Following the feature extraction step, feature selection process is carried out using the XGBoost algorithm. In this context, selecting highly relevant features can minimize the computational power required to train an ML model and decrease computation time for the prediction process. Moreover, it can significantly enhance the model’s performance by removing irrelevant and noisy features. The top 25, 50, 100, 150, and 200 features were used to train various classification models. We decide to evaluate the generated models using reduced feature sets because our primary focus was on assessing the performance of the models with compact and highly discriminative feature subsets. Training on smaller feature sets provides insights into how efficiently our methodology selects and ranks the most relevant features for classification. Although we could extend the feature range, we opted to stop at 200 features for the following reasons:

• Performance Saturation: Preliminary experiments indicated that increasing the feature count beyond 200 did not significantly improve performance for most endpoints.
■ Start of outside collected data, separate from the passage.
(** ** [get_d] *)

Definition get_d (fuel : nat) (phi e : Z) : outcome Z :=
  let t1 := (phi, e) in
  let t2 := (phi, 1) in
  '(t1, t2) ← while fuel (λ '(t1, t2), negb (t1.2 =? 1))
    (λ '(t1, t2),
       tb1 ← floordiv t1.1 t1.2;
       let tb2 := tb1 * t1.2 in
       let tb3 := tb1 * t2.2 in
       let td1 := t1.1 - tb2 in
       let td2 := t2.1 - tb3 in
       td2 ← while fuel (λ td2, td2 <? 0) (λ td2, Ret (td2 + phi)) td2;
       Ret ((t1.2, td1), (t2.2, td2)))
    (t1, t2);
  Ret t2.2.

(** ** [is_prime], [generate_prime_candidate], [generate_prime_number] *)

(** One round of the [for _ in range(k)] loop: [inl ()] to go on with the
    next round, [inr false] for [return False]. *)
Definition is_prime_round (n s r : Z) : M (() + bool) :=
  a ← randrange 2 (n - 1);
  x ← lift (pow a r n);
  if negb (x =? 1) && negb (x =? n - 1) then
    let j := 1 in
    c ← lift (while_ret (S (Z.to_nat s))
                (λ '(j, x), (j <? s) && negb (x =? n - 1))
                (λ '(j, x),
                   x ← pow x 2 n;
                   if x =? 1 then Ret (inr false) else Ret (inl (j + 1, x)))
                (j, x));
    match c with
    | inr b => mret (inr b)
    | inl (j, x) => if negb (x =? n - 1) then mret (inr false) else mret (inl ())
    end
  else mret (inl ()).

(** The fuel of the two [while] loops is enough for them to end
    ([is_prime_total] below): the first halves [r] and the second counts
    [j] up to [s]. *)
Definition is_prime (n k : Z) : M bool :=
  if (n =? 2) || (n =? 3) then mret true
  else if (n <=? 1) || (n `mod` 2 =? 0) then mret false
  else
    let s := 0 in
    let r := n - 1 in
    '(s, r) ← lift (while (S (Z.to_nat (Z.log2 n)))
                      (λ '(s, r), Z.land r 1 =? 0)
                      (λ '(s, r), Ret (s + 1, r `div` 2))
                      (s, r));
    c ← for_inM (range 0 k) (λ _ _, is_prime_round n s r) ();
    match c with
    | inr b => mret b
    | inl _ => mret true
    end.

Definition generate_prime_candidate (length : Z) : M Z :=
  p ← getrandbits length;
  top ← lift (lshift 1 (length - 1));
  let p := Z.lor p (Z.lor top 1) in
  mret p.

Definition generate_prime_number (fuel : nat) (length : Z) : M Z :=
  let p := 4 in
  whileM fuel (λ p, b ← is_prime p 128; mret (negb b))
    (λ _, generate_prime_candidate length) p.
(* ===== verification/Prelude.v ===== *)
(** LoRaWAN web service: a shallow embedding of the device firmware

    The program is the firmware of a class A LoRaWAN sensor node (board SK-iM880A,
    868 MHz, activation by personalization): measurements become CoAP messages,
    the messages IPv6/UDP packets, the packets are compressed with static rules
    (SCHC) and sent as LoRaWAN frames; downlinks take the way back.  This
    development translates the parts with logic of their own and proves what
    makes each of them correct.

    * Parts and files

    - [Prelude] (this file): outcomes of C code, record update, machine integers,
      arrays, little-endian words, overwriting ranges; total correctness of code
      with a state ([wp], [leads]); notations and tactics.
    - [Utilities]: src/src/boards/mcu/stm32/utilities.c, the random numbers of
      [randr] and the byte copies.
    - [Fifo]: src/src/system/fifo.c, the ring buffer of the serial ports.
    - [Linked]: linked lists in a store of nodes, for [Multicast] and [Timer].
    - [Timer]: src/src/system/timer.c over the clock functions of
      src/src/boards/SK-iM880A/rtc-board.c that it calls.
    - [Rtc]: the whole of rtc-board.c, over the hardware clock as the class
      [RtcDevice] with the laws [LawfulRtc] (instance [SimRtc]).
    - [Double]: IEEE double arithmetic on exact rationals, as far as the radio
      driver, the clock and the positioning receiver use it.
    - [Gps]: src/src/system/gps.c with the board file of LoRaMote that feeds it from
      the serial line through [Fifo].
    - [Registers], [Sx1272]: the constants and the whole driver of
      src/src/radio/sx1272 with the antenna switch of
      src/src/boards/SK-iM880A/sx1272-board.c, over the bus as the class
      [SpiDevice].  [Chip]: what the data sheet says of the chip behind the bus, the
      class [RegisterFile] (instance [SimChip]), and the rules for register
      accesses.  [TimeOnAir], [RadioSpec], [RadioTypes]: its properties.
    - [Aes], [Cmac]: src/src/system/crypto/aes.c and cmac.c.
    - [MacCrypto]: src/src/mac/LoRaMacCrypto.c; the class [FrameSecurity] is
      its contract with the MAC, [mac_security] the instance that discharges it.
    - [MacTypes]: data of src/src/mac/LoRaMac.h and LoRaMac-definitions.h (EU 868)
      and the static variables of src/src/mac/LoRaMac.c as the record [mac].
      Calls to the radio, the timers and the upper layer are recorded in the
      field [trace]; the class [RadioDriver] and the record [environment] are what
      the MAC learns from radio, clock and board.
    - [MacChannels]: channel list, masks, choice of a channel, duty cycle, datarate
      adaptation.  [Multicast]: the list of multicast groups.  [MacCommands]: the
      answers to the network server and the interpreter of its commands.
      [MacFrame]: [PrepareFrame], [ScheduleTx], [SendFrameOnChannel], [Send].
      [MacRx]: the handlers of radio and timer events, [OnRadioRxDone] above all.
      [MacServices]: [LoRaMacInitialization], the MIB, MLME and MCPS requests.
    - [MacPhase], [MacSystem], [MacEvents]: the MAC as a system that reacts to events.
      [MacPhase] is the protocol as a finite machine: timers, radio, flags, and an
      invariant that is evaluated on each of its states; [MacSystem] proves that the
      handlers and services follow it and keep the tables and buffers well formed;
      [MacEvents] adds received frames, connects the handlers to timers and radio as
      [LoRaMacInitialization] does and follows every sequence of events.
    - [RadioLink]: the MAC's calls of [Radio] carried out by the driver.
    - [Api]: src/src/mac/LoRaMac-api-v3.c, events and wrappers for the application.
    - [Pbuf]: src/LwIP/core/pbuf.c as far as the interface uses it.
    - [Schc]: src/LwIP/netif/schcCompressor.c and virtualloraif.c.
    - [Coap], [CoapClient]: src/LwIP/apps/picocoap/coap.c and coapClient.c.
    - [App]: src/src/apps/LoRaMac/classA/SK-iM880A/main-api-v3.c.

    The parts interact as in the code: [App] calls [Api] (which calls
    [MacServices]) and [CoapClient]; [Schc] and [App] share [AppData]; the MAC
    notifies [Api] through the callbacks in its [trace]; [MacServices] and
    [MacRx] call [MacFrame], [MacCommands], [MacChannels], [Multicast] and, through
    [FrameSecurity], [MacCrypto].  The calls in the trace of the MAC are the
    operations of [Sx1272] ([RadioLink]); the clock that [Timer] is proved against is
    implemented by [Rtc].

    * How code is represented

    A function of the code is a function to [run A]: [Done a] is a return, [Undef]
    an access outside an object, through NULL or to released memory, a shift by a
    bad amount or another undefined operation, [NoFuel] the exhaustion of a
    bound of the model.  State is passed explicitly ([ST], or the state as last
    argument).  Integers are [Z] with their wrap-around written out ([u8], [u16],
    [u32], [s8], ...), arrays are lists accessed with bounds checks ([rd], [wr],
    [rdn], [wrn]), linked structures live in finite maps of addresses.

    * What the theorems show

    - The MAC as a whole: [mac_never_fails] (an invariant of every sequence of timers,
      radio events and admissible calls after initialization, under which every handler
      returns), [exchanges_do_not_overlap].
    - Security of frames: [aes128_is_fips197], [cmac_streaming_is_rfc4493] (agreement
      with the standards), [payload_roundtrip], [frame_mic_correct],
      [session_keys_correct] (LoRaWAN 1.0 formulas).
    - Downlinks: [downlink_checked] (every data frame is refused without effect
      or moves the counter to the one it was authenticated with),
      [downlink_roundtrip], [join_accept_correct], [process_commands_safe],
      [link_adr_atomic], [add_mac_command_correct], [multicast_list_correct].
    - Uplinks: [uplink_request_correct], [uplink_frame_layout],
      [join_request_layout], [schedule_tx_correct], [confirmed_uplink_gives_up],
      [state_check_correct], [requests_refused].
    - Channels: [set_next_channel_correct], [duty_cycle_respected],
      [channel_list_correct], [adr_backoff_correct].
    - Services: [initialization_correct], [mib_roundtrip], [one_event_per_exchange].
    - Radio: [driver_well_typed] (an invariant of every sequence of calls and
      interrupts), [set_channel_correct], [lora_tx_config_correct], [lora_send_correct],
      [lora_receive_correct], [fsk_send_complete], [fsk_receive_complete],
      [time_on_air_correct] (agreement with the data sheet), for every chip with the laws
      of [RegisterFile].
    - Down to the chip: [uplink_reaches_chip], [window_reaches_chip] follow a frame and a
      receive window from the MAC's state to the registers and the FIFO.
    - Timers, clock and queues: [timer_operations_correct], [timer_interrupt_correct]
      (refinement to a list of deadlines), [clock_serves_timers], [timeout_elapses],
      [calendar_roundtrip], [century_tracked], [fifo_refines_queue].
    - Positions: [position_received] (from the characters of a sentence to the exact scaled
      coordinates), [serial_line_safe].
    - Network interface: [pbuf_chain_is_an_array], [schc_roundtrip],
      [frame_decompression_correct], [received_frame_reaches_ipv6].
    - CoAP: [coap_message_roundtrip], [coap_append_or_refuse].
    - Limits that the code has: [prepare_frame_overflows],
      [join_decrypt_reads_past_accept], [stopped_alarm_dereferences_null],
      [unmatched_packet_read_after_free], [request_is_sent_and_freed_twice],
      [repeated_ack_blocks], [refused_join_breaks_waiting_frame],
      [multicast_relink_loops], [schedule_loops_without_channel],
      [repeat_copies_one_byte_too_many], [optimized_packet_too_short],
      [empty_packet_undefined], [alarm_date_zero], [wake_up_time_wraps],
      [error_not_compensated], [field_overflows], [line_overflows].

    The theorems with an identifier are the main properties; the others are stated
    in the same way.

    The theorems on the MAC as a system hold for class A and for events that can
    happen ([enabled]: a timer that runs, the windows in their order, an interrupt
    that fits what the radio was told) and that respect what the code relies on
    without a check ([admissible]): payloads and keys of a request are as long as
    it says and fit the frame, a join names whole identifiers, settings are in the range
    of the region, groups are linked once, and a received frame has the length of its
    type and no duty-cycle command the code cannot compute.  The findings and
    the limits above show what happens otherwise.

    * Bounds and fuel

    Loops over arrays are structural in the number of iterations.  Loops along
    pointers take the size of the store (plus one) as fuel, which is enough for
    every list without a cycle; the loop of [ScheduleTx] has the fuel that its
    theorem proves enough, and the theorems that a routine returns have [Done]
    in their conclusion.  Loops over options of a CoAP message take one more than
    the length of the buffer.  The loops over years and months of [Rtc] have 400
    rounds, more than the calendar years of a 32-bit time.

    * Not modelled

    The driver of the SX1276 (other boards), board files, peripherals and vendor
    libraries (hardware input and output); the rest
    of LwIP, of which [ip6_input] and [udp_send] are parameters; the socket and
    interface registration ([udp_coap_pcpb_init], [interface_init],
    [virtualloraif_init]); other regions and class B; class C in the
    system of events (its handlers are modelled); decryption in aes.c (not
    compiled); other applications and boards. *)
From stdpp Require Export base list list_numbers numbers option tactics.
From Stdlib Require Export ZArith Lia.
#[global] Open Scope Z_scope.
Ltac Zify.zify_post_hook ::= Z.to_euclidean_division_equations.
• Efficiency Considerations: Reducing the number of features aligns with our goal to develop a computationally efficient model that balances performance and resource usage.

• Focus on General Applicability: Most real-world applications benefit from models that perform well with fewer features, making this range more practical and interpretable for broader use cases.

Training phase

We start with decision trees (DT) classifier since they are interpretable and easy to understand. We incorporated more complex tree-based algorithms like Random Forest (RF), XGBoost (XGB), AdaBoost (AB), and LogitBoost (LB) to address potential overfitting problems. Although there is growing interest in deep learning models like RNNs and LSTMs as proposed in (Japkowicz and Stephen, 2002), in this study traditional machine learning algorithms are preferred due to the following reasons. Firstly, traditional models like RF and DT are highly interpretable. They provide insights into feature importance and decision paths, making predictions easily explainable to medical professionals and other stakeholders—a critical requirement in healthcare applications. Secondly, given the structured nature of our synthetic EHR dataset, tree-based and boosting algorithms are well-suited for tabular data, whereas deep learning models generally excel with unstructured data. Thirdly, traditional algorithms are computationally efficient, requiring fewer resources and less parameter tuning than deep learning models, while still delivering robust predictive performance. Lastly, tree-based models and boosting methods have consistently demonstrated high performance across various machine-learning tasks in the literature, further justifying their selection for this study.

Evaluation measures

To evaluate the performance of the constructed machine learning model, we employed two complementary evaluation approaches: Monte Carlo Cross-Validation (MCCV) and Partitioned Validation. In the MCCV approach, the dataset was randomly divided into 90% for training and 10% for testing. This splitting process was repeated K times, with performance being assessed by averaging all recorded metrics from the K tests.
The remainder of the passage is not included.